Nearly seven years have passed since that day. I can’t believe it has been so long. I can remember going to football games like it was yesterday. I remember how we used to watch TV together at night. I remember riding with him on the last RAGBRAI he’d ever experience. I remember all the good times we had and what a good person he was.

It has been a long time, and I have dealt with his death and moved on. The Hawks’ win over Iowa State reminded me of him, but that wasn’t the reason why I was sad. I’m sad because one of the best people I’ve ever known in my life has to grow old by herself.

My mom is my hero. Through all of the trials and tribulations she has dealt with in her life, she has come out fighting. She single-handedly raised me from the tender age of 14 along with my 12-year-old sister. The accomplishments my sister and I have made and will make are a testament to the outstanding parenting of my mother. For her I am forever grateful.

Some could say I’ve had a rough life because my dad died. For a while after his death, I thought so, too. My mindset changed one night after a basketball game. I was standing outside the school waiting for a ride home along with a teammate of mine. He was a troubled kid who had bounced around from one foster home to another.

I don’t remember how we got onto the subject, but he said something to me no one else had ever said. “You’re lucky.”

I stared at him blankly, trying to comprehend.

“I’ve never met my dad.”

He didn’t have to say anything more. While I didn’t quite agree with him at the moment, I started to believe him after thinking long and hard about the things everyone takes for granted.
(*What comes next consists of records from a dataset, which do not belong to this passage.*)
(** ProposeConfigChange refuses, or records a new change with the value it
    would replace. *)
Lemma ProposeConfigChange_spec T ctx req σ evs acks :
  cfg_inv acks σ → nextChangeID σ < int64_max → (∀ q, req = Some q → carries_actor (pc_Meta q)) →
  mspec (D := D) T (ProposeConfigChange ctx req) false σ evs (λ r σ' _,
    ccr_Change r = None ∧ ResCode (ccr_Meta r) ≠ RESULT_CODE_OK ∧ σ' = σ
    ∨ ∃ q c, req = Some q ∧ ResCode (ccr_Meta r) = RESULT_CODE_OK ∧ ccr_Change r = Some c
        ∧ proposal c ∧ cc_ChangeId c = change_id (nextChangeID σ + 1)
        ∧ cc_ProposedValue c = pc_ProposedValue q
        ∧ cc_PreviousValue c
          = map_get "" (currentValues σ) (keyFor (pc_ConfigNamespace q) (pc_ConfigKey q))
        ∧ performs (CPropose ctx req) (Proposed c) ∧ σ' = after_propose σ c).
Proof.
  intros Hinv Hmax Hact. unfold ProposeConfigChange; cbv zeta.
  destruct req as [req|]; [|apply cspec_reply; intros r Hc Hn; left; split_and!; [done|congruence|done]].
  destruct (Hact req eq_refl) as [a Ha]. case_decide as Hne.
  { apply cspec_reply. intros r Hc Hn. left. split_and!; [done|congruence|done]. }
  destruct (config_authorize ctx (pc_Meta req)) as [[|] why] eqn:Hauth; simpl negb; cbv iota.
  2:{ apply cspec_denied. intros e. apply cspec_reply. intros r Hc Hn.
      left. split_and!; [done|congruence|done]. }
  msteps. unfold nextChangeIDLocked. msteps.
  apply (cspec_actor _ _ a); [done|]. mstep. apply cspec_audit. intros e _.
  mstep. apply cspec_persist. msteps. simpl. rewrite (ci_cache _ _ Hinv). msteps.
  right. exists req. eexists. split_and!; try done; simpl.
  - unfold proposal. simpl. pose proof (FormatRFC3339Nano_nonempty t).
    assert (ActorId a ≠ "") by (eapply authorized_actor; [by rewrite Hauth|done]).
    split_and!; try done; tauto.
  - pose proof (ci_next _ _ Hinv). rewrite wrap64_id by (unfold in_int64, int64_min; lia). done.
  - by rewrite Hauth.
  - unfold actor_name. by rewrite Ha.
  - pose proof (ci_next _ _ Hinv). unfold after_propose, modify_field. simpl.
    rewrite wrap64_id by (unfold in_int64, int64_min; lia). done.
Qed.

(** ApproveConfigChange approves a proposed change, and refuses everything
    else. *)
Lemma ApproveConfigChange_spec T ctx req σ evs :
  keyed σ → (∀ q, req = Some q → carries_actor (ap_Meta q)) →
  mspec (D := D) T (ApproveConfigChange ctx req) false σ evs (λ r σ' _,
    ccr_Change r = None ∧ ResCode (ccr_Meta r) ≠ RESULT_CODE_OK ∧ σ' = σ
      ∧ (∀ q c, req = Some q → (config_authorize ctx (ap_Meta q)).1 = true → ap_ChangeId q ≠ "" →
           changes σ !! ap_ChangeId q = Some c → cc_Status c ≠ CONFIG_CHANGE_STATUS_PROPOSED)
    ∨ ∃ q c actor at_, let c' := approve_with c actor at_ in
        req = Some q ∧ ResCode (ccr_Meta r) = RESULT_CODE_OK ∧ ccr_Change r = Some c'
        ∧ changes σ !! ap_ChangeId q = Some c ∧ cc_Status c = CONFIG_CHANGE_STATUS_PROPOSED
        ∧ actor ≠ "" ∧ at_ ≠ "" ∧ performs (CApprove ctx req) (Approved c')
        ∧ σ' = after_step σ (Approved c')).
Proof.
  intros [Hcache Hids] Hact. unfold ApproveConfigChange; cbv zeta.
  destruct req as [req|]; [|apply cspec_reply; intros r Hc Hn; left; split_and!; [done|congruence|done..]].
  destruct (Hact req eq_refl) as [a Ha]. case_decide as Hne.
  { apply cspec_reply. intros r Hc Hn. left. split_and!; [done|congruence|done|naive_solver]. }
  destruct (config_authorize ctx (ap_Meta req)) as [[|] why] eqn:Hauth; simpl negb; cbv iota.
  2:{ apply cspec_denied. intros e. apply cspec_reply. intros r Hc Hn. left.
      split_and!; [done|congruence|done|]. intros q c [= <-]. by rewrite Hauth. }
  mstep. mstep. apply cspec_load. destruct (changes σ !! ap_ChangeId req) as [c|] eqn:Hc; simpl.
  2:{ apply cspec_reply. intros r Hr Hn. left. split_and!; [done|congruence|done|].
      intros q c [= <-] _ _. congruence. }
  case_decide as Hst.
  { apply cspec_reply. intros r Hr Hn. left. split_and!; [done|congruence|done|].
    intros q c' [= <-] _ _. congruence. }
  unfold write_change. msteps. apply (cspec_actor _ _ a); [done|]. msteps. apply cspec_audit. intros e _. mstep. apply cspec_persist. msteps.
  right. exists req, c, (ActorId a), (FormatRFC3339Nano t). split_and!; try done.
  - eapply authorized_actor; [by rewrite Hauth|done].
  - apply FormatRFC3339Nano_nonempty.
  - by rewrite Hauth.
  - unfold actor_name. by rewrite Ha.
  - by apply Hids.
  - unfold after_step. simpl. rewrite (Hids _ _ Hc). unfold modify_field. simpl.
    by rewrite !insert_insert_eq.
Qed.

(** ApplyConfigChange applies an approved change, and refuses everything
    else. *)
Lemma ApplyConfigChange_spec T ctx req σ evs :
  keyed σ → (∀ q, req = Some q → carries_actor (al_Meta q)) →
  mspec (D := D) T (ApplyConfigChange ctx req) false σ evs (λ r σ' _,
    ccr_Change r = None ∧ ResCode (ccr_Meta r) ≠ RESULT_CODE_OK ∧ σ' = σ
      ∧ (∀ q c, req = Some q → (config_authorize ctx (al_Meta q)).1 = true → al_ChangeId q ≠ "" →
           changes σ !! al_ChangeId q = Some c → cc_Status c ≠ CONFIG_CHANGE_STATUS_APPROVED)
    ∨ ∃ q c actor at_, let c' := apply_with c actor at_ in
        req = Some q ∧ ResCode (ccr_Meta r) = RESULT_CODE_OK ∧ ccr_Change r = Some c'
        ∧ changes σ !! al_ChangeId q = Some c ∧ cc_Status c = CONFIG_CHANGE_STATUS_APPROVED
        ∧ actor ≠ "" ∧ at_ ≠ "" ∧ performs (CApply ctx req) (Applied c')
        ∧ σ' = after_step σ (Applied c')).
Proof.
  intros [Hcache Hids] Hact. unfold ApplyConfigChange; cbv zeta.
  destruct req as [req|]; [|apply cspec_reply; intros r Hc Hn; left; split_and!; [done|congruence|done..]].
  destruct (Hact req eq_refl) as [a Ha]. case_decide as Hne.
  { apply cspec_reply. intros r Hc Hn. left. split_and!; [done|congruence|done|naive_solver]. }
  destruct (config_authorize ctx (al_Meta req)) as [[|] why] eqn:Hauth; simpl negb; cbv iota.
  2:{ apply cspec_denied. intros e. apply cspec_reply. intros r Hc Hn. left.
      split_and!; [done|congruence|done|]. intros q c [= <-]. by rewrite Hauth. }
  mstep. mstep. apply cspec_load. destruct (changes σ !! al_ChangeId req) as [c|] eqn:Hc; simpl.
  2:{ apply cspec_reply. intros r Hr Hn. left. split_and!; [done|congruence|done|].
      intros q c [= <-] _ _. congruence. }
  case_decide as Hst.
  { apply cspec_reply. intros r Hr Hn. left. split_and!; [done|congruence|done|].
    intros q c' [= <-] _ _. congruence. }
  unfold write_change. msteps. apply (cspec_actor _ _ a); [done|]. msteps. simpl. rewrite Hcache. msteps.
  apply cspec_audit. intros e _. mstep. apply cspec_persist. mstep. apply cspec_persistValue.
  msteps. right. exists req, c, (ActorId a), (FormatRFC3339Nano t). split_and!; try done.
  - eapply authorized_actor; [by rewrite Hauth|done].
  - apply FormatRFC3339Nano_nonempty.
  - by rewrite Hauth.
  - unfold actor_name. by rewrite Ha.
  - by apply Hids.
  - unfold after_step. simpl. rewrite (Hids _ _ Hc). unfold modify_field. simpl.
    by rewrite !insert_insert_eq.
Qed.

(** The fields of the workflow. *)
Definition same_workflow σ σ' : Prop :=
  changes σ' = changes σ ∧ changeOrder σ' = changeOrder σ ∧ nextChangeID σ' = nextChangeID σ
  ∧ currentValues σ' = currentValues σ
  ∧ cfg_disableInMemoryCache σ' = cfg_disableInMemoryCache σ.

Lemma cfg_inv_same acks σ σ' : same_workflow σ σ' → cfg_inv acks σ → cfg_inv acks σ'.
Proof.
  intros (Hc & Ho & Hn & Hv & Hd) []. split; rewrite ?Hc, ?Ho, ?Hn, ?Hv, ?Hd; try done.
Qed.

Lemma cspec_complete_entry T meta entry h σ evs
    (Q : DownloadLibraryEntry → ConfigState → list Event → Prop) :
  carries_actor meta →
  (∀ entry' σ', same_workflow σ σ' → Q entry' σ' evs) →
  mspec (D := D) T (complete_entry meta entry) h σ evs Q.
Proof.
  intros [a Ha] HQ. unfold complete_entry. mstep.
  apply mspec_mono with (P := λ _ σ' evs', same_workflow σ σ' ∧ evs' = evs).
  { unfold fill_entry_id, nextEntryIDLocked. case_decide; by msteps. }
  clear entry. intros entry σ' evs' [Hs ->]. mstep.
  apply mspec_mono with (P := λ _ σ'' evs', σ'' = σ' ∧ evs' = evs).
  { unfold fill_changed_by. case_decide; [|by mstep]. mstep.
    apply (cspec_actor _ _ a); [done|]. by mstep. }
  clear entry. intros entry σ'' evs' [-> ->]. unfold fill_occurred_at.
  case_decide; msteps; by apply HQ.
Qed.

Lemma cspec_record_entry T meta entry h σ evs :
  mspec (D := D) T (record_entry meta entry) h σ evs (λ _ σ' _, same_workflow σ σ').
Proof.
  unfold record_entry, config_appendAudit, persistDownloadEntry. msteps.
  destruct (cfg_disableInMemoryCache σ); by msteps.
Qed.

Lemma RecordDownloadLibraryChange_spec T ctx req σ evs :
  (∀ q, req = Some q → carries_actor (rd_Meta q)) →
  mspec (D := D) T (RecordDownloadLibraryChange ctx req) false σ evs
    (λ r σ' _, same_workflow σ σ').
Proof.
  intros Hact. unfold RecordDownloadLibraryChange, download_reply; cbv zeta.
  destruct req as [[meta [entry|]]|]; [|by msteps..].
  specialize (Hact _ eq_refl). simpl in Hact. case_decide as Hc; [by msteps|].
  destruct (config_authorize ctx meta) as [[|] why]; simpl negb; cbv iota.
  2:{ apply cspec_denied. intros e. by msteps. }
  mstep. mstep. apply cspec_complete_entry; [done|]. clear entry Hc. intros entry σ' Hs.
  assert (∀ entry, mspec (D := D) T (record_entry meta entry) true σ' evs
    (λ _ σ'' _, same_workflow σ σ'')) as Hrec.
  { intros entry'. eapply mspec_mono; [apply cspec_record_entry|].
    unfold same_workflow in *. naive_solver congruence. }
  mstep. unfold check_activation, download_reply, config_appendAudit.
  case_decide; [|mstep; apply Hrec]. case_decide; [by msteps|]. msteps.
  destruct (negb _); msteps; [done|]. apply Hrec.
Qed.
Too many people spend their lives stressing about insignificant things. The most important lesson I’ve learned from my father’s passing was to stand back and look at the big picture. Who you are now is a direct result of the positive and negative events of your life. I can spend all day long telling someone how unlucky I am for having lost a parent, but in the end, I am extremely happy with my life. I have friends and hobbies I probably wouldn’t have had if he was still living.

When disaster strikes, embrace adversity. Stick it out through the hard times, and learn from them. Acting in this way is the only way for us to grow as people. Never forget to look at the big picture, and don’t let life pass you by because you obsess over the details.